Can the Big Society save youth clubs?

Youth club children plays basketballImage source, Getty Images

Sometimes you ask one question and discover a surprising answer to another. I wondered how many of England's youth clubs had closed down after council cuts. But what became clear as I researched the issue was how, all over the country, volunteers and communities were managing to keep services open.

You can try it yourself. Do a simple internet search on "youth club closures" and read the local online newspaper stories.

The first thing you notice is how, just over a year ago, the headlines were about the fury and despair at the closure of services.

Look at stories from this year, and they are about how local people have somehow managed to find the volunteers and the money to reopen the doors of the club or are busy fundraising and organising to do the same.

I found 60 different communities in which services have been saved, and many more where active campaigns have been launched, often with the enthusiastic backing of young people themselves.

In Oxfordshire alone, for instance, 27 youth clubs which lost their council funding have re-opened, external. The local paper claims the youth clubs' rescue is a vindication of the Big Society.

In Norfolk, where the county council cut almost £4m from youth services, it is a similar story.

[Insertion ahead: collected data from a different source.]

Lemma do_receive_ok sy a sy' : sys_ok sy -> do_receive sy a = Some sy' -> sys_ok sy'.
Proof.
  intros Hsy. unfold do_receive. destruct (sy_attempts sy !! a) as [x|] eqn:Hx; [|done].
  destruct (a_phase x) eqn:Ep; try done. destruct (a_ch x) as [|g ch] eqn:Ec; [done|].
  destruct (loop_over _ _); [done|]. intros [= <-].
  pose proof (so_att sy Hsy a x Hx) as [H1 H2 H3 H4 H5 H6 H7]. rewrite Ec in *.
  destruct (H4 g ltac:(left)) as (Hgc & Hgl & Hgu).
  cbn in H3. apply NoDup_cons in H3 as [Hg3 H3].
  eapply sys_local; [done|exact Hx|done| |].
  - unfold locks_of in *. split; unfold locks_of; cbn; rewrite ?on_select_locks.
    + destruct (Granted_isLocked g); by rewrite ?length_insert.
    + done.
    + done.
    + intros g' Hg'. destruct (H4 g' ltac:(by right)) as (? & ? & ?). split_and!; [done| |done].
      destruct (Granted_isLocked g); [|done]. rewrite list_lookup_insert_ne; [done|]. intros Hi. apply Hg3.
      rewrite Hi. apply list_elem_of_fmap. by exists g'.
    + intros k uid. destruct (Granted_isLocked g); [|by apply H5].
      intros [(<- & <- & _)|[_ ?]]%list_lookup_insert_Some; [|by apply H5]. destruct Hgu; [by left|by right].
    + done.
    + by rewrite Ep.
  - intros k. unfold has_lock, locks_of. cbn. rewrite on_select_locks, Ec. cbn [existsb].
    unfold granted_in at 2. destruct (Granted_isLocked g) eqn:El.
    + destruct (Nat.eqb_spec (g_index g) k) as [->|Hne]; cbn; [by rewrite orb_true_r|].
      by rewrite list_lookup_insert_ne by done.
    + by rewrite andb_false_r.
Qed.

I went to a club called The Big H in Hellesdon near Norwich recently and encountered a vibrant and packed youth centre. A year ago, the doors were locked and people wondered if the facility was lost forever.

But 21-year-old Ellie Richards decided she was simply not going to let the club close and began campaigning to get funding and volunteers. "I am not going to lie, it was really hard work," she told me. "But I am so proud of what we have achieved here."

The council has a fund which helps cover the costs of professional support for community-run facilities. At the Hellesdon club, there are people from a Norfolk-based charity Momentum, external offering advice to Ellie and the other helpers.

Image source, Getty Images
Image caption,

Liverpool teenagers set up their own hiking club

There appear to be two models of delivery in areas where youth clubs are no longer directly provided by the state. In one, such as the Big H, local volunteers are supported by professional expertise. In the other, communities raise money and buy in a professional youth worker.

Again in Norfolk, I met Karen Creed, who was made redundant by the local authority as part of the youth service cuts, but has managed to carve out a freelance career for herself, driving around the county with equipment in the boot of her car.

"I earn about a third of what I did and it is a struggle," she told me. "But with 20% youth unemployment I feel passionately that we must do something for young people in the county."

It is not just Norfolk and Oxfordshire. A survey of youth associations conducted for the BBC by UK Youth reveals similar stories:

  • In Cambridgeshire, out of 100 clubs, two-thirds have managed to find new sources of funding, 80 are in the process of raising money with just nine still closed

  • In Berkshire, out of 80 clubs, some 67 have found new sources of funding with just seven still closed

  • In Warwickshire, 14 clubs closed following cuts, but nine have since reopened and are run by the community

  • In Lincolnshire, 200 clubs are current seeking new sources of funding, with 40 having reopened and now operating independently. Only about 10 have actually closed.

Of course big questions remain about the sustainability of these community-run projects. On the Today programme, Dominic Cotton from UK Youth predicted that "in a year's time many of these community-run clubs will have closed".

Media caption,

Youth clubs 'hanging by a thread'

There are also concerns about the quality of youth services replacing the state-run provision. Some councils have retained control of targeted work with more challenging youngsters.

But if communities are finding the capacity to run youth clubs themselves, then it might be that they actually do a better job than the council once did. It is likely they will be more reflective of the demands of local teenagers and there are potentially big gains in terms of social capital.

In the Norfolk village of Dickleburgh, they are struggling to find volunteers to run the now closed Friday night youth club. It is a small place, and there are few likely candidates.

That said, a committee has been formed, and the young people I met hanging around have been busy raising cash to try and get their club re-opened. If David Cameron's Big Society is about active citizenship then, perversely, cuts to youth services may be inspiring just that.

It is too early to say whether the long-standing tradition of voluntarism in the youth sector will be able to maintain and even improve provision of activities in the face of significant cuts.

But it seems to me that we are in a critical phase. The government's hope is that as the state pulls back, the voluntary and private sectors will move in.

The warnings of widespread closures do not seem to have come to pass - yet. The question is whether the Big Society is a permanent solution or a temporary sticking plaster.